In this obsessive World we now live in, obsessing about nutrients has, for some, become a way of life. It’s not until you really focus on what nutrition actually is and where nutrients come from that you will see what you are getting. What makes a healthy diet is not labelling a piece of food to contain 1 type of nutrient; it’s simply not helpful.
When following a healthy and balanced diet you’ll need a healthy shopping list that includes a range of foods – don’t think with narrow vision and assume your cart contains X amount of carbs, X protein etc.

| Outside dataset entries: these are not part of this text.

Definition create_and_comment (c : ProposalCandidate) (draft : PlaneTaskDraft)
    (decision : ProposalCandidatesArtifact) : PM proposal_result :=
  issue <<- create_issue (qe_board env) (td_name draft) (td_description draft) (td_state draft)
              (td_label_names draft) ;;
  text <<- se_lift (created_comment c draft (da_run_id decision)) ;;
  _ <<- comment_issue (qe_board env) (jtext (dget issue "id")) text ;;
  se_ret (mk_created c (Some (jtext (dget issue "id"))) (td_name draft) "created").

Definition draft_of (c : ProposalCandidate) (decision : ProposalCandidatesArtifact)
    (insight : RepoInsightsArtifact) : PM PlaneTaskDraft := fun w =>
  (w, map_to_task c settings (build_provenance c decision insight (px_run_id context))
        (load_tiers_config (qe_tiers env)) (qe_wall env (qw_ops w))).

(** The body of the loop, behind the gates that need no state. *)
Definition propose (c : ProposalCandidate) (decision : ProposalCandidatesArtifact)
    (insight : RepoInsightsArtifact) : PM proposal_result := fun w =>
  match draft_of c decision insight w with
  | (w, Raise e) => (w, Ok (mk_failed c "candidate_mapping_failed" e))
  | (w, Ok draft) =>
      (guard <<- evaluate limits guards env (pc_dedup_key c) (td_name draft) (px_generated_at context) ;;
       if negb (gr_allowed guard)
       then se_ret (mk_skipped c (str_or (gr_reason guard) "guardrail_blocked") (gr_evidence guard))
       else if px_dry_run context
       then se_ret (mk_created c None (td_name draft) "dry_run")
       else se_try (create_and_comment c draft decision)
              (fun e => se_ret (mk_failed c "plane_create_failed" e))) w
  end.

Definition process (queue : bool * Z) (n_created : Z) (c : ProposalCandidate)
    (decision : ProposalCandidatesArtifact) (insight : RepoInsightsArtifact) : PM proposal_result :=
  if fst queue then
    se_ret (mk_skipped c "ready_queue_saturated"
      [("ready_count", JInt (snd queue)); ("cap", JInt (pst_propose_skip_when_ready_count settings))])
  else if str_in (candidate_repo c) propose_disabled_repos then
    se_ret (mk_skipped c "propose_disabled_for_repo" [("repo_key", JStr (candidate_repo c))])
  else if (px_max_create context <=? n_created)%Z then
    se_ret (mk_skipped c "max_create_reached" [("max_create", JInt (px_max_create context))])
  else if is_suppressed (qe_exists_file env) (qe_read_keywords env)
            (str_or (Some (ol_title_hint (pc_proposal_outline c))) (pc_subject c)) (candidate_paths c)
            (active_campaigns (qe_campaigns env)) "docs/specs"
  then se_ret (mk_skipped c "active_spec_campaign" [])
  else propose c decision insight.

Definition created_results (l : list proposal_result) : list CreatedProposalResult :=
  omap (fun r => match r with Created x => Some x | _ => None end) l.
Definition skipped_results (l : list proposal_result) : list SkippedProposalResult :=
  omap (fun r => match r with Skipped x => Some x | _ => None end) l.
Definition failed_results (l : list proposal_result) : list FailedProposalResult :=
  omap (fun r => match r with Failed x => Some x | _ => None end) l.

(** The loop over the candidates; [done]: the results so far. *)
Fixpoint process_all (queue : bool * Z) (done : list proposal_result) (candidates : list ProposalCandidate)
    (decision : ProposalCandidatesArtifact) (insight : RepoInsightsArtifact) : PM (list proposal_result) :=
  match candidates with
  | [] => se_ret done
  | c :: rest =>
      r <<- process queue (Z.of_nat (length (created_results done))) c decision insight ;;
      process_all queue (done ++ [r]) rest decision insight
  end.

(** [ProposerArtifactWriter.write]: the JSON file, then the text. *)
Definition write_results (a : ProposalResultsArtifact) : PM unit := fun w =>
  match qe_write_json env with
  | Raise e => (w, Raise e)
  | Ok mtime =>
      ({| qw_usage := qw_usage w; qw_ops := qw_ops w;
          qw_results := List.filter (fun f => negb (String.eqb (rf_run_id f) (ra_run_id a))) (qw_results w) ++
                        [{| rf_run_id := ra_run_id a; rf_mtime := mtime; rf_content := Ok a |}] |},
       qe_write_md env)
  end.

Definition emitted (decision : ProposalCandidatesArtifact) : list ProposalCandidate :=
  List.filter (fun c => String.eqb (pc_status c) "emit") (da_candidates decision).

Definition results_artifact (decision : ProposalCandidatesArtifact) (results : list proposal_result)
    : ProposalResultsArtifact :=
  {| ra_run_id := px_run_id context; ra_generated_at := px_generated_at context;
     ra_source_command := px_source_command context; ra_repo_name := da_repo_name decision;
     ra_repo_path := da_repo_path decision; ra_source_decision_run_id := da_run_id decision;
     ra_dry_run := px_dry_run context; ra_created := created_results results;
     ra_skipped := skipped_results results; ra_failed := failed_results results |}.

(** [CandidateProposerIntegrationService.run]. *)
Definition proposer_run : PM ProposalResultsArtifact :=
  loaded <<- se_lift (candidates_load env (px_repo_filter context) (px_decision_run_id context)) ;;
  queue <<- queue_gate ;;
  results <<- process_all queue [] (emitted (fst loaded)) (fst loaded) (snd loaded) ;;
  let artifact := results_artifact (fst loaded) results in
  _ <<- write_results artifact ;;
  se_ret artifact.
End Service.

Take flat leaf parsley – many see this as a flavouring herb, but it’s actually packed with nutrition, incorporating:
- Vitamin C
- Vitamin A
- Vitamin K
- And a whole lot more…
Some diet plans unassumingly embrace eating a diverse range of foods; they understand that what makes a healthy diet by not setting rigid rules. A paleo diet grocery list is somewhere that you will see a diverse batch of foods groups, all with nutrition at the forefront.
I was giving a talk in a primary school recently on ‘five a day’ and tips for children to eat more fruit and veg. I thought it had gone quite well until the very end when a little boy came up and asked earnestly, ‘Is cheese a vegetable?’
Then again, it sometimes occurs to me that we adults are not always as clued up as we think when it comes to nutrients, either. Our eagerness to slot things into different food groups can often make us miss the bigger picture.
But as the pasta water boiled, I glanced idly at some of the packets. The unsmoked streaky bacon (Denhay and) that I’d considered a pure ‘protein’ actually contained just 18.5g of protein per 100g. Meanwhile the pasta, which I had relegated to being a mere ‘carb’, turned out to have a surprisingly large amount of protein: 13.5g per 100g. Since I reckon on around 50g of bacon per person as against 100g of pasta, the upshot was that more of the protein in each portion was coming from the pasta than from the bacon: 13.5g as against 9.25g.
But I do think we do too much neurotic categorising of foods: protein good, carbs bad. When you reject a baked potato because it’s a ‘carb’, you miss out on lots of B vitamins, not to mention the joy of crisp potato skin and melted butter.